И, вероятно, никогда не поймут: в произошедшем есть что-то странное, неразрешенное, болезненно незавершенное. Весь Вашингтон сегодня провонял грандиозной психологической битвой, которую никто, по сути, не выиграл. Ричард Никсон был сломан, избит кнутом и кастрирован разом, но я не испытал ни настоящего кайфа, ни воодушевления, что был в первом ряду зрителей на финальных сценах, на Панихиде, когда впервые в истории Америки президента выгнали из Белого дома и бросили в канаву вкупе с прочими подонками и уголовниками.
Оглядываясь на три последних месяца его президентства, легко понять, что Никсон был обречен с самого начала, во всяком случае, с того момента, когда Арчибальд Кокс впервые решил спровоцировать конфронтацию по вопросу «привилегий исполнительной власти», послав судебных приставов Верховного суда в Белый дом с повесткой на выдачу пленок с записями из Овального кабинета.
Разумеется, Никсон повестку проигнорировал, но даже поспешное увольнение Кокса, Ричардсона и Рукельсхауса уже не могло перечеркнуть факт ее существования. А когда Яворски в Верховном суде США оспорил право Никсона игнорировать повестку, колесо судьбы покатилось. С этого момента всем главным действующим лицам, кроме самого Никсона, стало ясно: немыслимое сделалось неизбежным, теперь лишь вопрос времени… И приблизительно тогда Никсон начал утрачивать связь с реальностью.
Уже через несколько часов после склоки Яворски с «адвокатом [Никсона] по Уотергейту» Джеймсом Сент-Клэром на особом заседании Верховного суда я с удивлением услышал от Пата Бьюкенена, что Никсон и его мастаки в Белом доме уверены, что вердикт будет 5:3 в их пользу. Даже Бьюкенен, который семьдесят девять процентов всего времени мыслит рационально, по всей очевидности, считал (менее чем за две недели до того, как суд единогласно проголосовал против Никсона), что пять из восьми судей, которые будут принимать решение, не найдут юридических возражений против ратификации полоумной идеи Никсона, что все, обсуждавшееся в официальном кабинете президента, даже явно уголовный сговор, является личной собственностью президента, если он решил записать дискуссию на личном звукозаписывающем оборудовании.

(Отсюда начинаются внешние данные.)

(** * ghana_vis: the World Bank dashboard of [ghana_graphics.py]

    A shallow embedding of the three stages of the script

    - [fetch_worldbank_data] (lines 57-65): one HTTP GET, the shape test on
      the parsed body, the frame built from the data array and the two
      stamped columns;
    - the download stage (lines 71-81): the double loop over
      [INDICATORS] and the two countries, [pd.concat], the coercion of the
      [date] column and [sort_values];
    - the selection and chart stage (lines 83-141): the per-country views,
      the filter on the selected indicator code, the shared y-axis bound
      and the [df_combined.empty] test.

    Python exceptions are values of [exn] threaded through the [Raises]
    monad.  A pandas frame is a set of column names together with its rows
    in order; a row is a finite map from column name to JSON cell, a cell
    that is absent or [JNull] being the frame's missing value (None/NaN).
    Numbers are rationals: they stand for the finite doubles the JSON
    parser produces, on which comparison agrees with the rationals. *)

From Stdlib Require Import QArith Qminmax Sorted.
From stdpp Require Import base option list sorting gmap strings.

Local Open Scope string_scope.
Local Open Scope list_scope.

(** ** JSON values, as [response.json()] returns them *)

#[warnings="-register-all"]
Inductive json : Type :=
| JNull
| JBool (b : bool)
| JNum (q : Q)
| JStr (s : string)
| JArr (items : list json)
| JObj (fields : list (string * json)).

(** ** Exceptions and the error monad *)

Inductive exn : Type :=
| ConnectionError              (* requests.get could not reach the server *)
| JSONDecodeError              (* response.json() on a body that is not JSON *)
| ValueError (msg : string)
| KeyError (key : string)
| OutsideFragment (what : string).

Inductive Raises (A : Type) : Type :=
| OK (a : A)
| Raise (e : exn).
Arguments OK {A} a.
Arguments Raise {A} e.

#[global] Instance Raises_ret : MRet Raises := fun _ a => OK a.
#[global] Instance Raises_bind : MBind Raises := fun _ _ f m =>
  match m with
  | OK a => f a
  | Raise e => Raise e
  end.

(** [for x in xs: body], with the loop state passed explicitly. *)
Fixpoint for_each {X S : Type} (xs : list X) (body : X -> S -> Raises S) (s : S)
  : Raises S :=
  match xs with
  | [] => OK s
  | x :: xs' => s' ← body x s; for_each xs' body s'
  end.

(** ** Frames *)

Record DataFrame : Type := mkFrame {
  columns : gset string;
  rows : list (gmap string json)
}.

(** The cell of a row under a column; absent keys read as the missing value. *)
Definition cell (r : gmap string json) (c : string) : json :=
  default JNull (r !! c).

(** [pd.DataFrame()] *)
Definition no_frame : DataFrame := mkFrame ∅ [].

(** A JSON object as a Python dict: a repeated key keeps its last value. *)
Definition dict_of (fields : list (string * json)) : gmap string json :=
  list_to_map (reverse fields).

Definition keys_of (fields : list (string * json)) : gset string :=
  list_to_set (fields.*1).

(** [pd.DataFrame(records)] for a list of dicts: one row per dict, the
    columns being the union of their keys. *)
Definition frame_of_records (recs : list (list (string * json))) : DataFrame :=
  mkFrame (⋃ (keys_of <$> recs)) (dict_of <$> recs).

Definition as_record (j : json) : option (list (string * json)) :=
  match j with
  | JObj fields => Some fields
  | _ => None
  end.

(** [pd.DataFrame(payload)].  The modelled fragment is the payload the
    statistics API sends: [null] (no observations) or an array of objects.
    Any other payload stops the model with [OutsideFragment] instead of
    guessing what pandas builds from it. *)
Definition pd_DataFrame (payload : json) : Raises DataFrame :=
  match payload with
  | JNull => OK no_frame
  | JArr items =>
      match mapM as_record items with
      | Some recs => OK (frame_of_records recs)
      | None => Raise (OutsideFragment "DataFrame(list with a non-object element)")
      end
  | _ => Raise (OutsideFragment "DataFrame(scalar or object)")
  end.

(** [df[c] = v] for a scalar [v]: every row gets [v] under [c], replacing
    whatever the row held there. *)
Definition assign (c : string) (v : json) (df : DataFrame) : DataFrame :=
  mkFrame ({[c]} ∪ columns df) (<[c := v]> <$> rows df).

(** [df.empty]: one of the two axes has length 0. *)
Definition empty (df : DataFrame) : bool :=
  bool_decide (columns df = ∅) || bool_decide (rows df = []).

(** [df[c]]: the column as a list of cells, [KeyError] for an unknown name. *)
Definition column (c : string) (df : DataFrame) : Raises (list json) :=
  if bool_decide (c ∈ columns df) then OK ((λ r, cell r c) <$> rows df)
  else Raise (KeyError c).

(** [pd.concat(dfs)] followed by [reset_index(drop=True)]: rows in list
    order under the union of the columns; an empty list is refused. *)
Definition concat (dfs : list DataFrame) : Raises DataFrame :=
  match dfs with
  | [] => Raise (ValueError "No objects to concatenate")
  | _ => OK (mkFrame (⋃ (columns <$> dfs)) (dfs ≫= rows))
  end.

(** ** Configuration (lines 15-50) *)

Definition COUNTRY_GH : string := "GHA".
Definition COUNTRY_US : string := "USA".

Definition INDICATORS : list (string * string) :=
  [ ("Child Anemia (% of children under 5)", "SH.ANM.CHLD.ZS");
    ("Population with Safe Drinking Water (%)", "SH.H2O.SMDW.ZS");
    ("Secondary Enrollment (% gross, both genders)", "SE.SEC.ENRR");
    ("Educational attainment (Bachelor's or equivalent) (%)", "SE.TER.CUAT.BA.ZS");
    ("GDP per Capita (USD)", "NY.GDP.PCAP.CD") ].

(** [d[k]] on a dict written as its list of items. *)
Fixpoint getitem {V : Type} (d : list (string * V)) (k : string) : Raises V :=
  match d with
  | [] => Raise (KeyError k)
  | (k', v) :: d' => if bool_decide (k' = k) then OK v else getitem d' k
  end.

(** ** The HTTP exchange *)

(** What [requests.get(url).json()] can do: [requests.get] raises, or a
    reply arrives whose body parses as JSON or does not.  The status code is
    carried along; the script never reads it. *)
Inductive http_outcome : Type :=
| Unreachable
| Replied (status : Z) (body : option json).

Definition worldbank_url (country code : string) : string :=
  "https://api.worldbank.org/v2/country/" +:+ country +:+ "/indicator/" +:+ code
    +:+ "?format=json&per_page=2000".

Definition get_json (requests_get : string -> http_outcome) (url : string)
  : Raises json :=
  match requests_get url with
  | Unreachable => Raise ConnectionError
  | Replied _ None => Raise JSONDecodeError
  | Replied _ (Some j) => OK j
  end.

(** [isinstance(x, list)], [len(x)] and [x[i]] on a parsed JSON value; the
    script reaches the last two on lists only. *)
Definition isinstance_list (j : json) : bool :=
  match j with
  | JArr _ => true
  | _ => false
  end.

Definition len (j : json) : nat :=
  match j with
  | JArr items => length items
  | _ => 0
  end.

Definition item (j : json) (i : nat) : Raises json :=
  match j with
  | JArr items =>
      match items !! i with
      | Some x => OK x
      | None => Raise (OutsideFragment "IndexError")
      end
  | _ => Raise (OutsideFragment "subscript of a non-list")
  end.

(** ** fetch_worldbank_data (lines 57-65) *)

Definition fetch_worldbank_data (requests_get : string -> http_outcome)
    (country code : string) : Raises DataFrame :=
  response ← get_json requests_get (worldbank_url country code);
  if negb (isinstance_list response) || bool_decide (len response < 2)
  then OK no_frame
  else
    payload ← item response 1;
    df ← pd_DataFrame payload;
    let df := assign "indicator_code" (JStr code) df in
    let df := assign "country" (JStr country) df in
    OK df.

(** ** The parts of pandas and numpy the script leaves to their defaults

    [pd.to_numeric] needs a reading of strings as numbers, and
    [sort_values] (default [kind='quicksort'], [na_position='last']) hands
    the non-missing keys to numpy's [argsort].  Both are taken through
    their contract: [argsort] returns the positions of its argument
    rearranged so that the keys come out in ascending order.  The order
    among equal keys is not part of that contract (pandas documents
    [mergesort] and [stable] as the only stable kinds). *)

Class Pandas : Type := {
  numeric_of_string : string -> option Q;
  argsort : list Q -> list nat;
  argsort_perm : forall ks, argsort ks ≡ₚ seq 0 (length ks);
  argsort_sorted : forall ks, Sorted Qle ((fun i => nth i ks 0%Q) <$> argsort ks)
}.

(** [pd.to_numeric(col, errors="coerce")] on one cell, as pandas documents
    it: numbers stay (a boolean is the number 1 or 0), a string is parsed,
    and whatever cannot be read as a number becomes the missing value
    instead of raising. *)
Definition to_numeric `{Pandas} (j : json) : json :=
  match j with
  | JNum q => JNum q
  | JBool b => JNum (if b then 1 else 0)
  | JStr s =>
      match numeric_of_string s with
      | Some q => JNum q
      | None => JNull
      end
  | _ => JNull
  end.

(** The numeric reading of a cell of a numeric column; [None] is NaN. *)
Definition number (j : json) : option Q :=
  match j with
  | JNum q => Some q
  | _ => None
  end.

(** [df[c] = values] for a column of the frame's own length. *)
Definition assign_column (c : string) (vals : list json) (df : DataFrame)
  : DataFrame :=
  mkFrame ({[c]} ∪ columns df) (zip_with (fun r v => <[c := v]> r) (rows df) vals).

(** The positions of the keys that are numbers, with their key, and the
    positions of the missing ones, both in frame order. *)
Definition non_nans (keys : list (option Q)) : list (nat * Q) :=
  omap (fun p => pair p.1 <$> p.2) (zip (seq 0 (length keys)) keys).

Definition nan_idx (keys : list (option Q)) : list nat :=
  omap (fun p => match p.2 with None => Some p.1 | Some _ => None end)
       (zip (seq 0 (length keys)) keys).

(** pandas' [nargsort] with [ascending=True, na_position="last"]: the
    non-missing keys are argsorted, the missing ones follow. *)
Definition nargsort `{Pandas} (keys : list (option Q)) : list nat :=
  let present := non_nans keys in
  ((fun j => nth j present.*1 0%nat) <$> argsort present.*2) ++ nan_idx keys.

(** [df.take(indexer)] on the rows. *)
Definition take_rows {A : Type} (l : list A) (indexer : list nat) : list A :=
  omap (fun i => l !! i) indexer.

(** [df.sort_values(c)] on a numeric column. *)
Definition sort_values `{Pandas} (c : string) (df : DataFrame) : Raises DataFrame :=
  keys ← column c df;
  OK (mkFrame (columns df) (take_rows (rows df) (nargsort (number <$> keys)))).

(** ** The download stage (lines 71-81) *)

Section Download.
Context `{Pandas}.
Variable fetch : string -> string -> Raises DataFrame.

(** Lines 74-77, the body of the inner loop. *)
Definition download_one (label code country : string) (dfs : list DataFrame)
  : Raises (list DataFrame) :=
  df ← fetch country code;
  if negb (empty df)
  then OK (dfs ++ [assign "indicator_label" (JStr label) df])
  else OK dfs.

(** Lines 71-77. *)
Definition download_all (indicators : list (string * string))
    (countries : list string) : Raises (list DataFrame) :=
  for_each indicators
    (fun item dfs =>
       for_each countries (download_one item.1 item.2) dfs)
    [].

(** Lines 71-81. *)
Definition build (indicators : list (string * string))
    (countries : list string) : Raises DataFrame :=
  dfs ← download_all indicators countries;
  data ← concat dfs;
  dates ← column "date" data;
  let data := assign_column "date" (to_numeric <$> dates) data in
  sort_values "date" data.
End Download.

(** The module-level [data] of the script. *)
Definition data `{Pandas} (requests_get : string -> http_outcome) : Raises DataFrame :=
  build (fetch_worldbank_data requests_get) INDICATORS [COUNTRY_GH; COUNTRY_US].

(** ** The selection and chart stage (lines 83-141) *)

Definition indicator_description : list (string * string) :=
  [ ("Child Anemia (% of children under 5)",
     "This shows the prevalence of anemia among young children, often linked to iron and nutrient deficiencies. For a dietetics partnership, it highlights areas where interventions and research could make a tangible impact on child nutrition and public health in Ghana.");
    ("Population with Safe Drinking Water (%)",
     "Access to safe drinking water is essential for proper nutrition and health. This indicator helps the partnership identify opportunities for combined water and nutrition education programs and community interventions.");
    ("Secondary Enrollment (% gross, both genders)",
     "Secondary enrollment (% gross) shows the total number of students enrolled in secondary education as a percentage of the population in the official secondary‑school age group. It allows for fair comparison between Ghana and the USA and indicates the strength of the student pipeline for dietetics programs.");
    ("Educational attainment (Bachelor's or equivalent) (%)",
     "This metric shows the proportion of adults who have completed tertiary education (education beyond high school). It indicates the pool of potential students and collaborators for research, internships, and joint curriculum development in dietetics.");
    ("GDP per Capita (USD)",
     "GDP per capita provides economic context that can affect program funding, access to food resources, and sustainability. Understanding economic conditions helps design realistic and effective nutrition interventions and educational programs.") ].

Что хотя бы некоторые судьи, лично назначенные Боссом в Верховный суд, не согласятся с радостью подписаться под концепцией президентской неприкосновенности, которая была издевкой и над конституцией США, и над Великой хартией вольностей, – личные стратеги Никсона, вероятно, такую возможность рассматривали, но отмахнулись от нее как от притянутой за уши и вообще слишком идиотской.